(** A thread inside the section keeps the semaphore of the dock at zero. *)
Lemma section_zero qbytes ps s i th :
  reachable qbytes ps s -> threads s !! i = Some th -> in_dock_section (th_prog th) -> v_dock (w_sem (s_world s)) = 0.
Proof.
  intros Hr Hi Hin. destruct (reachable_inv _ _ _ Hr) as (os & n & oc & Hinv). destruct (thread_owner _ _ _ _ _ _ Hinv i _ Hi) as [o Ho].
  eapply (dock_held_zero _ _ _ _ _ _ Hinv i); [done|]. eapply section_owner; [exact Hin|by apply (i_wp Hinv i)|].
  split; [by eapply (know_own _ _ _ _ _ _ Hinv i)|]. cbn. rewrite (i_workers Hinv).
  apply (sumZ_elem reg_count os i); [|done]. intros x _. unfold reg_count, b2z. case_match; lia.
Qed.

(** ** Every lock leads inside *)

(** What stands after the end of the section does not matter. *)
Lemma section_bind {A B} (t : prog A) (c : A -> prog B) : in_dock_section t -> in_dock_section (bind t c).
Proof. revert B c; induction t; intros B' c Hs; cbn in *; try (by naive_solver). Qed.

(** Every successful [lockDock] of the program enters a section. *)
Fixpoint brackets {A} (t : prog A) : Prop :=
  match t with
  | Ret _ | Exit _ | Undef _ => True
  | Load f k => forall s, brackets (k (f s))
  | Semop i op k => (i = SEM_DOCK_MUTEX -> op = -1 -> in_dock_section (k None)) /\ forall r, brackets (k r)
  | Store _ k | Sleep _ k | Log _ k | Kill _ _ k => brackets k
  | Msgsnd _ k => forall r, brackets (k r)
  | Msgrcv _ _ k => forall r, brackets (k r)
  | Getpid k | RandInt _ _ k | Fork _ _ k | Waitpid k => forall z, brackets (k z)
  | RandReal _ _ k => forall d, brackets (k d)
  | SigFlag k | PollStdin k => forall x, brackets (k x)
  | Getline k => forall l, brackets (k l)
  | Loop body _ k => (forall s, brackets (body s)) /\ (forall x, brackets (k x))
  end.
Definition fork_failed : msys :=
  match sys_step 0 (AInt (-1)) (m_sys one_child) with Some s' => mrun 1 (set_sys s' one_child) | None => one_child end.

Lemma fork_failed_steps : msteps (mboot 16384 200) fork_failed.
Proof.
  unfold fork_failed. destruct (sys_step 0 (AInt (-1)) (m_sys one_child)) as [s'|] eqn:E; [|apply mrun_msteps].
  unfold msteps. etrans; [apply (mrun_msteps 3)|]. eapply rtc_l; [|apply mrun_msteps].
  left. eapply ms_fork_fails; [|exact E]. exists 200. split; [vm_compute; reflexivity|computed].
Qed.

Lemma failed_fork_leaks_witness :
  map snd (m_procs fork_failed) = [PMaster; PDispatcher] /\ w_sem_alive (s_world (m_sys fork_failed)) = true /\
  m_signalled fork_failed = [].
Proof.
  assert (master_at fork_failed (Exit 1)) as Hm by (exists 200; vm_compute; reflexivity).
  assert (master_gone fork_failed) as Hg by (split; [vm_compute; reflexivity|left; exists 1; exact Hm]).
  split; [vm_compute; reflexivity|].
  destruct (failed_fork_leaks 16384 200 fork_failed fork_failed_steps Hg) as [H1 H2].
  destruct (H2 fork_failed (rtc_refl _ _)) as (_ & _ & H3 & _). split; [exact H3|exact (proj2 (H1 1 Hm))].
Defined.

____________

_The task_
Repeat each entry exactly as it was given.

_Answer space_
(** A thread inside the section keeps the semaphore of the dock at zero. *)
Lemma section_zero qbytes ps s i th :
  reachable qbytes ps s -> threads s !! i = Some th -> in_dock_section (th_prog th) -> v_dock (w_sem (s_world s)) = 0.
Proof.
  intros Hr Hi Hin. destruct (reachable_inv _ _ _ Hr) as (os & n & oc & Hinv). destruct (thread_owner _ _ _ _ _ _ Hinv i _ Hi) as [o Ho].
  eapply (dock_held_zero _ _ _ _ _ _ Hinv i); [done|]. eapply section_owner; [exact Hin|by apply (i_wp Hinv i)|].
  split; [by eapply (know_own _ _ _ _ _ _ Hinv i)|]. cbn. rewrite (i_workers Hinv).
  apply (sumZ_elem reg_count os i); [|done]. intros x _. unfold reg_count, b2z. case_match; lia.
Qed.

(** ** Every lock leads inside *)

(** What stands after the end of the section does not matter. *)
Lemma section_bind {A B} (t : prog A) (c : A -> prog B) : in_dock_section t -> in_dock_section (bind t c).
Proof. revert B c; induction t; intros B' c Hs; cbn in *; try (by naive_solver). Qed.

(** Every successful [lockDock] of the program enters a section. *)
Fixpoint brackets {A} (t : prog A) : Prop :=
  match t with
  | Ret _ | Exit _ | Undef _ => True
  | Load f k => forall s, brackets (k (f s))
  | Semop i op k => (i = SEM_DOCK_MUTEX -> op = -1 -> in_dock_section (k None)) /\ forall r, brackets (k r)
  | Store _ k | Sleep _ k | Log _ k | Kill _ _ k => brackets k
  | Msgsnd _ k => forall r, brackets (k r)
  | Msgrcv _ _ k => forall r, brackets (k r)
  | Getpid k | RandInt _ _ k | Fork _ _ k | Waitpid k => forall z, brackets (k z)
  | RandReal _ _ k => forall d, brackets (k d)
  | SigFlag k | PollStdin k => forall x, brackets (k x)
  | Getline k => forall l, brackets (k l)
  | Loop body _ k => (forall s, brackets (body s)) /\ (forall x, brackets (k x))
  end.
Definition fork_failed : msys :=
  match sys_step 0 (AInt (-1)) (m_sys one_child) with Some s' => mrun 1 (set_sys s' one_child) | None => one_child end.

Lemma fork_failed_steps : msteps (mboot 16384 200) fork_failed.
Proof.
  unfold fork_failed. destruct (sys_step 0 (AInt (-1)) (m_sys one_child)) as [s'|] eqn:E; [|apply mrun_msteps].
  unfold msteps. etrans; [apply (mrun_msteps 3)|]. eapply rtc_l; [|apply mrun_msteps].
  left. eapply ms_fork_fails; [|exact E]. exists 200. split; [vm_compute; reflexivity|computed].
Qed.

Lemma failed_fork_leaks_witness :
  map snd (m_procs fork_failed) = [PMaster; PDispatcher] /\ w_sem_alive (s_world (m_sys fork_failed)) = true /\
  m_signalled fork_failed = [].
Proof.
  assert (master_at fork_failed (Exit 1)) as Hm by (exists 200; vm_compute; reflexivity).
  assert (master_gone fork_failed) as Hg by (split; [vm_compute; reflexivity|left; exists 1; exact Hm]).
  split; [vm_compute; reflexivity|].
  destruct (failed_fork_leaks 16384 200 fork_failed fork_failed_steps Hg) as [H1 H2].
  destruct (H2 fork_failed (rtc_refl _ _)) as (_ & _ & H3 & _). split; [exact H3|exact (proj2 (H1 1 Hm))].
Defined.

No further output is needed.